Segment Start: RECORD SET

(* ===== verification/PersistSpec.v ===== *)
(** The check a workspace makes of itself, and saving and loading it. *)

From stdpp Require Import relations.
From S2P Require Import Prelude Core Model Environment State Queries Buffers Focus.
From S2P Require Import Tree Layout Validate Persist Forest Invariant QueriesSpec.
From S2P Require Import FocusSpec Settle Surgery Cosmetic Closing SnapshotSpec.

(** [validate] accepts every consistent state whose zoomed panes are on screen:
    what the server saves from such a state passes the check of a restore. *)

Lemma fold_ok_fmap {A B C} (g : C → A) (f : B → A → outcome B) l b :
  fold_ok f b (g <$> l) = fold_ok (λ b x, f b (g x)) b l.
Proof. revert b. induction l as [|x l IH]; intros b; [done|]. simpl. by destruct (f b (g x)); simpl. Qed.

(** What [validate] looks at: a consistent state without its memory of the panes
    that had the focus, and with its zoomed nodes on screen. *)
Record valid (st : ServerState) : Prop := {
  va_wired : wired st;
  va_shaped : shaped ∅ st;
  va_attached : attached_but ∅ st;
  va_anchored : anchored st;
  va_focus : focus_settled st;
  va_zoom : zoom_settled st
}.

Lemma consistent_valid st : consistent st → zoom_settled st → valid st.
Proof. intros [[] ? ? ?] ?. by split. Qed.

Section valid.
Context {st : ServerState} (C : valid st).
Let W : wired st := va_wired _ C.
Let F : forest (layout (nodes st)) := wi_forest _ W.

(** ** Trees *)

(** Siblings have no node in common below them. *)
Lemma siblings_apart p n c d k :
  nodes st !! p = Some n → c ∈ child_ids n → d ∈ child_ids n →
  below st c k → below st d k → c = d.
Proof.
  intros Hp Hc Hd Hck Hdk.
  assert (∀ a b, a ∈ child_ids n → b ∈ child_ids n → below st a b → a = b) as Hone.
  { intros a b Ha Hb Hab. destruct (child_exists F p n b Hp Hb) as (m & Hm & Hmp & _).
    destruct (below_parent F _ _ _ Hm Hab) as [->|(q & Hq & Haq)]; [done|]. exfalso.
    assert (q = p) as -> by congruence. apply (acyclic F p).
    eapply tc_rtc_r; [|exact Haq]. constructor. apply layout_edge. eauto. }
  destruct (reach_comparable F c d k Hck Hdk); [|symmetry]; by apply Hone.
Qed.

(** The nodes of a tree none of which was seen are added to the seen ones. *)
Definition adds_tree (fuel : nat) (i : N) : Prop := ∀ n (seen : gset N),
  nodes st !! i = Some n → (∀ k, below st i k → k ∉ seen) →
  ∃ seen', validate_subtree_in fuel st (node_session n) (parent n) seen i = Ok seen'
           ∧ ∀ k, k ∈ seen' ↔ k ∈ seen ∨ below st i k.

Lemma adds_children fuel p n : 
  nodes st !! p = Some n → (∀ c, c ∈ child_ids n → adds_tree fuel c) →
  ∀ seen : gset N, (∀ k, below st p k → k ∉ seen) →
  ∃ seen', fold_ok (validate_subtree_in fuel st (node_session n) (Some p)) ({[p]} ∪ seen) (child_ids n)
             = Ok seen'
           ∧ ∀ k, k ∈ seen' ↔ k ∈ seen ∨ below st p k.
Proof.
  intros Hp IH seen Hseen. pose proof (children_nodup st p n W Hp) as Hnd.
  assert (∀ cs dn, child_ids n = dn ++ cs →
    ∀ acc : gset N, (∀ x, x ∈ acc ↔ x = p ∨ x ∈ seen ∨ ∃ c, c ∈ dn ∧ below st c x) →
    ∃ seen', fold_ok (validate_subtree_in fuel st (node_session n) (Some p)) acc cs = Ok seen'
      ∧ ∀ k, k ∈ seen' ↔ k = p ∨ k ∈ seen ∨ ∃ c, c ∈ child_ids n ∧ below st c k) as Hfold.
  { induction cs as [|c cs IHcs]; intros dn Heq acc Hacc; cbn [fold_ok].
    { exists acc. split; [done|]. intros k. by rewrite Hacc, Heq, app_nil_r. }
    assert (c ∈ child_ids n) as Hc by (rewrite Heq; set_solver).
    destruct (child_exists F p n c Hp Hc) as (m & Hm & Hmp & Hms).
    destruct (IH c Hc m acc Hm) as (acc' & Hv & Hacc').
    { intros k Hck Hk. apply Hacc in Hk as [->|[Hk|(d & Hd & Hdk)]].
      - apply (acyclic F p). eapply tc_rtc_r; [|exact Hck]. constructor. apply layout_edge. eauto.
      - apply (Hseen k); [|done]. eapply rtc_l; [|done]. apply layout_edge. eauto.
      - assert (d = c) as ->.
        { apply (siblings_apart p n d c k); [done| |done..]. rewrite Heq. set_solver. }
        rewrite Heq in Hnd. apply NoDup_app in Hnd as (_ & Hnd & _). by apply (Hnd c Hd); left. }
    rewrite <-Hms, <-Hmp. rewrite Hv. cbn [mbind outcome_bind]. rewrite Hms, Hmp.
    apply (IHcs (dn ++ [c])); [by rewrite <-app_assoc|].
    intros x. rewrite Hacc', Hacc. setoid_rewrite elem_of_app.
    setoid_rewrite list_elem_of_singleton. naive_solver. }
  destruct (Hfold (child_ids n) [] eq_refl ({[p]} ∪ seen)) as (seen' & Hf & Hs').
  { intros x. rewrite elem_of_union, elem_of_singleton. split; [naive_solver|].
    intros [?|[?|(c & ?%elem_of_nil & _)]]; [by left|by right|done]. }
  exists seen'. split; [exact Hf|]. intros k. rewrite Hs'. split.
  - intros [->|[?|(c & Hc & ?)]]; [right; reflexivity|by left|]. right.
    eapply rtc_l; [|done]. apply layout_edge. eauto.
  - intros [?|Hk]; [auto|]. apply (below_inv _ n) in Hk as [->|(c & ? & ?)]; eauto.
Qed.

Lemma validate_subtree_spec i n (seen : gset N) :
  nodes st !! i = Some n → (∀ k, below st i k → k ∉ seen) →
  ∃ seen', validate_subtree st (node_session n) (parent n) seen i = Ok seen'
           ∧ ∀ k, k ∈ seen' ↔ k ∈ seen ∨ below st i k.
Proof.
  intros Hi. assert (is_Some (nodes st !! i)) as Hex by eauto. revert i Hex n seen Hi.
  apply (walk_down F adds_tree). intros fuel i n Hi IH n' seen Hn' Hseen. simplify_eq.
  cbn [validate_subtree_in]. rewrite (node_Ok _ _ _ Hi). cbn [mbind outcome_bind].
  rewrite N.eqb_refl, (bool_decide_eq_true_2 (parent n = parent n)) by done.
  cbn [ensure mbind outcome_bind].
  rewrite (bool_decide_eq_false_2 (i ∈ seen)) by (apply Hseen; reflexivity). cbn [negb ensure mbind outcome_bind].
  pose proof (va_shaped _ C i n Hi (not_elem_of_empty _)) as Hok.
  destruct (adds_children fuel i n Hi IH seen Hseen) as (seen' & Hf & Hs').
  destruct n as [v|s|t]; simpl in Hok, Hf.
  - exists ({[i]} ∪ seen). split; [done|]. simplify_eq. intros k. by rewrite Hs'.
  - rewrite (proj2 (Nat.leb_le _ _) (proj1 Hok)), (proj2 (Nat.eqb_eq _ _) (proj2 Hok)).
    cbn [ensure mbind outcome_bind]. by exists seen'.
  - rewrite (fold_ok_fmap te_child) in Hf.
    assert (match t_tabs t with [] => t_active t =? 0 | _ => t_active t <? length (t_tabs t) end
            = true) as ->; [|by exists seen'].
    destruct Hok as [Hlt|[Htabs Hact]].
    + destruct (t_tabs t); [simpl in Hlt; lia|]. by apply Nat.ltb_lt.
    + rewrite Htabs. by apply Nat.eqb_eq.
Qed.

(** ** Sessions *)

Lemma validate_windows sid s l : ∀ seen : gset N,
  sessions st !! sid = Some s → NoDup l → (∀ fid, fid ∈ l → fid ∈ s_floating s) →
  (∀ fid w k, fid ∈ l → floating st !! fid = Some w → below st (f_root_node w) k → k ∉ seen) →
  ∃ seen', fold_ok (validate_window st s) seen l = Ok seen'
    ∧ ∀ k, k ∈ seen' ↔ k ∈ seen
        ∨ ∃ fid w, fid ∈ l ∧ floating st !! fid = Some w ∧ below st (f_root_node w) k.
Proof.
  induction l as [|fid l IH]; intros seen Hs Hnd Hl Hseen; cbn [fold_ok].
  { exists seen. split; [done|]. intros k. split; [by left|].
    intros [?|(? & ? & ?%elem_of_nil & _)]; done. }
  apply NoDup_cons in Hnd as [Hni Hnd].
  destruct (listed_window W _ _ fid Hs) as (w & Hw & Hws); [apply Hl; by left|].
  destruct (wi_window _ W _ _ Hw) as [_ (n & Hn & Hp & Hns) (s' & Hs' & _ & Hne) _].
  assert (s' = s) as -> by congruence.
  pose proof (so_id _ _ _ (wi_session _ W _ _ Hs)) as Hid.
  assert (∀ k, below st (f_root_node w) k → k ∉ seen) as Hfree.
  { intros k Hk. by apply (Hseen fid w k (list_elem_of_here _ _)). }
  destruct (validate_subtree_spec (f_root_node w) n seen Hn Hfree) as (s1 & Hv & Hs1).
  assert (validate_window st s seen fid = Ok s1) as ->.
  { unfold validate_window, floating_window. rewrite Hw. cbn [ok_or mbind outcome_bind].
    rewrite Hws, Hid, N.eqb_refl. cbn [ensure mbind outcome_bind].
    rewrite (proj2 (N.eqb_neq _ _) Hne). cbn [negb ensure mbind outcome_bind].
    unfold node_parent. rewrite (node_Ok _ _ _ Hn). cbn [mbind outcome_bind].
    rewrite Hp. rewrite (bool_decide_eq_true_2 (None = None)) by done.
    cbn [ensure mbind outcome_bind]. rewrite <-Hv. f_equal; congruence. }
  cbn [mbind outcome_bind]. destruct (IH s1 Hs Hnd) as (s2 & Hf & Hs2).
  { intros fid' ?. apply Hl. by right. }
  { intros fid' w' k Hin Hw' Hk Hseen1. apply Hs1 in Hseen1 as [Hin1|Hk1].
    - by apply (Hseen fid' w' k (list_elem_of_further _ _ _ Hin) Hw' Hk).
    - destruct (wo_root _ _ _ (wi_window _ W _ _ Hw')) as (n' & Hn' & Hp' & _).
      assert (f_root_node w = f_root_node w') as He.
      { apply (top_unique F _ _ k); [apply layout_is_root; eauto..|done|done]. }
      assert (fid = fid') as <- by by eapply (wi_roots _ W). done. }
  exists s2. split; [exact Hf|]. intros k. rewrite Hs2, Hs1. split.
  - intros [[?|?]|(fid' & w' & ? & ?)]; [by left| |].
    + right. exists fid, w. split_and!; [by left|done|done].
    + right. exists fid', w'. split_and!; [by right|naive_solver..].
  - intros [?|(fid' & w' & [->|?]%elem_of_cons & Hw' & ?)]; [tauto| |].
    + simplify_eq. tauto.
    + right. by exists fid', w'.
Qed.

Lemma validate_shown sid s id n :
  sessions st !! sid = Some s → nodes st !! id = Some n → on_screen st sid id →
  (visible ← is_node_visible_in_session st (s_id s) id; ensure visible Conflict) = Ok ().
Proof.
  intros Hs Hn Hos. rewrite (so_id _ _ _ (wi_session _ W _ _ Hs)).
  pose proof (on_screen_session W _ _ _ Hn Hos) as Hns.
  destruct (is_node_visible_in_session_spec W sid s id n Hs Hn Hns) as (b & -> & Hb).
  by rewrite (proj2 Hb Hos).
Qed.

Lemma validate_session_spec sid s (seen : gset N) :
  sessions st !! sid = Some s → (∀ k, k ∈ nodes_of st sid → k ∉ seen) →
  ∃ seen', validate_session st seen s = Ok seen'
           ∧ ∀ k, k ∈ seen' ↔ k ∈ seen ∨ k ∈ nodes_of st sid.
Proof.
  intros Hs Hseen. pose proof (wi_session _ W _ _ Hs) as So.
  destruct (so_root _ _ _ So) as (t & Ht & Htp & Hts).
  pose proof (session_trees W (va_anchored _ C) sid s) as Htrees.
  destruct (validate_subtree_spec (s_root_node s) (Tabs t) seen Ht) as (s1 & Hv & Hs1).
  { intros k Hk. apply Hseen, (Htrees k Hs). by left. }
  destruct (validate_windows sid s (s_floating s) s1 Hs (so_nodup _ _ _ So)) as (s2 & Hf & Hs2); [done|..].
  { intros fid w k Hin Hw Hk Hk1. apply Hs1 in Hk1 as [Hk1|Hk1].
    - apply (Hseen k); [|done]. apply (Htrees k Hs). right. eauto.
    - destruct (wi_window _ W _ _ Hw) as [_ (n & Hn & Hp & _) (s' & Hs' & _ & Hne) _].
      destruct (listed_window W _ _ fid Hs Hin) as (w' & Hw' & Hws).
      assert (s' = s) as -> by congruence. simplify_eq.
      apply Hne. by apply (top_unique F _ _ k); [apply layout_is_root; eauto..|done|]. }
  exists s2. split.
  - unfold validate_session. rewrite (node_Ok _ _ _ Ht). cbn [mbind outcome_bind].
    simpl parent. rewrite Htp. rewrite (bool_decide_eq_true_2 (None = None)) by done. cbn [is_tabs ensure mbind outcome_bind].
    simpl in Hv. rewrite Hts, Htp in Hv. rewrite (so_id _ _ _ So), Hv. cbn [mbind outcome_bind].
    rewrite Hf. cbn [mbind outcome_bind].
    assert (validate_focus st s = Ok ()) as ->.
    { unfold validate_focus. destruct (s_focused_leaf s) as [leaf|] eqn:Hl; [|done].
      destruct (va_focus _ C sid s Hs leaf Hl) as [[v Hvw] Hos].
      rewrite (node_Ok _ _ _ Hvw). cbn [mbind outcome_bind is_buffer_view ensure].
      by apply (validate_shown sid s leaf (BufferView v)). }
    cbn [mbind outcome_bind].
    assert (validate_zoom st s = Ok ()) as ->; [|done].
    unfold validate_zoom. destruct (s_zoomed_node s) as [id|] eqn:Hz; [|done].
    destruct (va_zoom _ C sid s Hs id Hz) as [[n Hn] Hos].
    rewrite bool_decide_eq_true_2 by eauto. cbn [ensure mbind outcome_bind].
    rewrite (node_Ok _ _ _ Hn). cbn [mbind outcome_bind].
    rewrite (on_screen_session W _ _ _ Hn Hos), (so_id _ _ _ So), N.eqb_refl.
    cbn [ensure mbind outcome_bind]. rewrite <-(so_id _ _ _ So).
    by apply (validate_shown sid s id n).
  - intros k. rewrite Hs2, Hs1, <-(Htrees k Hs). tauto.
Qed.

Segment End: RECORD SET

TASK TO CARRY OUT – Everything from the first line of the records through the line containing "fold_ok f b" is to be set down exactly, while later lines are left out.

TASK SOLUTION –
(* ===== verification/PersistSpec.v ===== *)
(** The check a workspace makes of itself, and saving and loading it. *)

From stdpp Require Import relations.
From S2P Require Import Prelude Core Model Environment State Queries Buffers Focus.
From S2P Require Import Tree Layout Validate Persist Forest Invariant QueriesSpec.
From S2P Require Import FocusSpec Settle Surgery Cosmetic Closing SnapshotSpec.

(** [validate] accepts every consistent state whose zoomed panes are on screen:
    what the server saves from such a state passes the check of a restore. *)

Lemma fold_ok_fmap {A B C} (g : C → A) (f : B → A → outcome B) l b :
  fold_ok f b (g <$> l) = fold_ok (λ b x, f b (g x)) b l.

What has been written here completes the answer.